On Wednesday 29 August 2007 03:56, G.W. Haywood wrote:
> Most offenders
> are blocked permanently, at the last count we're blocking about 27,750
> ranges.  Our scripts could handle the 'repeat' messages if they needed
> to, but they don't.  The script kiddies don't get five tries, we block
> them after the first. :)

Forgive me, but as I understand IP and the whole DHCP concept and whatnot, IP addresses ARE reused after some time. I rarely have the same internet address for more than a month -- and if I randomly ended up with one of your blocked addresses, wouldn't I be an innocent victim?

Given the dynamic nature of the internet in general, doesn't it make more sense to block for, maybe 2 months, tops?

This isn't meant to downcast your job or anything, I'd just like to know the reasoning behind permanent versus temporary blocks (I use temporary, and it's always done well for me).

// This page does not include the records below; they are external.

(* ===== verification/HeaderField.v ===== *)
(** * Header fields (header.h, header.c, value.h)

    Reading, writing and comparing bit fields of packet headers.  A value is
    described by a pointer, a bit offset and a bit count; the pointer leads
    either to memory of its own (a configured constant, an interface property)
    or, for a field that is read, into the buffer of the packet that is being
    modified.  The model keeps that aliasing: an octet of the source is loaded
    from the buffer as it is at the time of the access. *)

From S2P Require Import Prelude Protocol Packet.
Import Proto Pkt.

Module Field.

Record HeaderField := mk_hf { header_idx : Z; hf_bitoffset : Z; hf_bitcount : Z }.

(** The memory a value pointer leads to. *)
Inductive Pointer :=
  | PtrOwn (m : mem)      (* start of a buffer outside the packet *)
  | PtrPacket (a : Z).    (* offset in the packet buffer *)

Record Value := mk_value { value : Pointer; v_bitoffset : Z; v_bitcount : Z }.

Definition new_headerfield (idx : Z) (pfield : ProtocolField) : HeaderField :=
  mk_hf idx (pf_bitoffset pfield) (pf_bitcount pfield).

(** [init_value]: the pointer is set later. *)
Definition init_value (ptr : Pointer) (bitoffset bitcount : Z) : Value := mk_value ptr bitoffset bitcount.

(** [src[i]] with [src = value->value + value->bitoffset/8]. *)
Definition src_octet (v : Value) (b : mem) (i : Z) : option Z :=
  match value v with
  | PtrOwn m => load m (v_bitoffset v / 8 + i)
  | PtrPacket a => load b (a + v_bitoffset v / 8 + i)
  end.

(** [p->buf + p->headers[field->header_idx].start + field->bitoffset/8]. *)
Definition dst_addr (f : HeaderField) (p : Packet) : option Z :=
  h ← headers p !! Z.to_nat (header_idx f);
  if 0 <=? header_idx f then Some (h_start h + hf_bitoffset f / 8) else None.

fail2ban blocks for 10 minutes; 10 minutes has thus far been enough to stop all but the most determined script kiddies, who are then blocked again (and again until they stop). Even using a 450mhz pentium II for my router/firewall, it's not even a noticeable load on the system.

-- 
Sincerely,
Jack
jakykong@theanythingbox.com

My GPG Public Key can be found at:
https://www.theanythingbox.com/pgp.htm (top link is current)
I appreciate signatures, but if you only know me online,
please use the --lsign-key, not the --sign-key.
I appreciate trust -- but too much makes it less valuable.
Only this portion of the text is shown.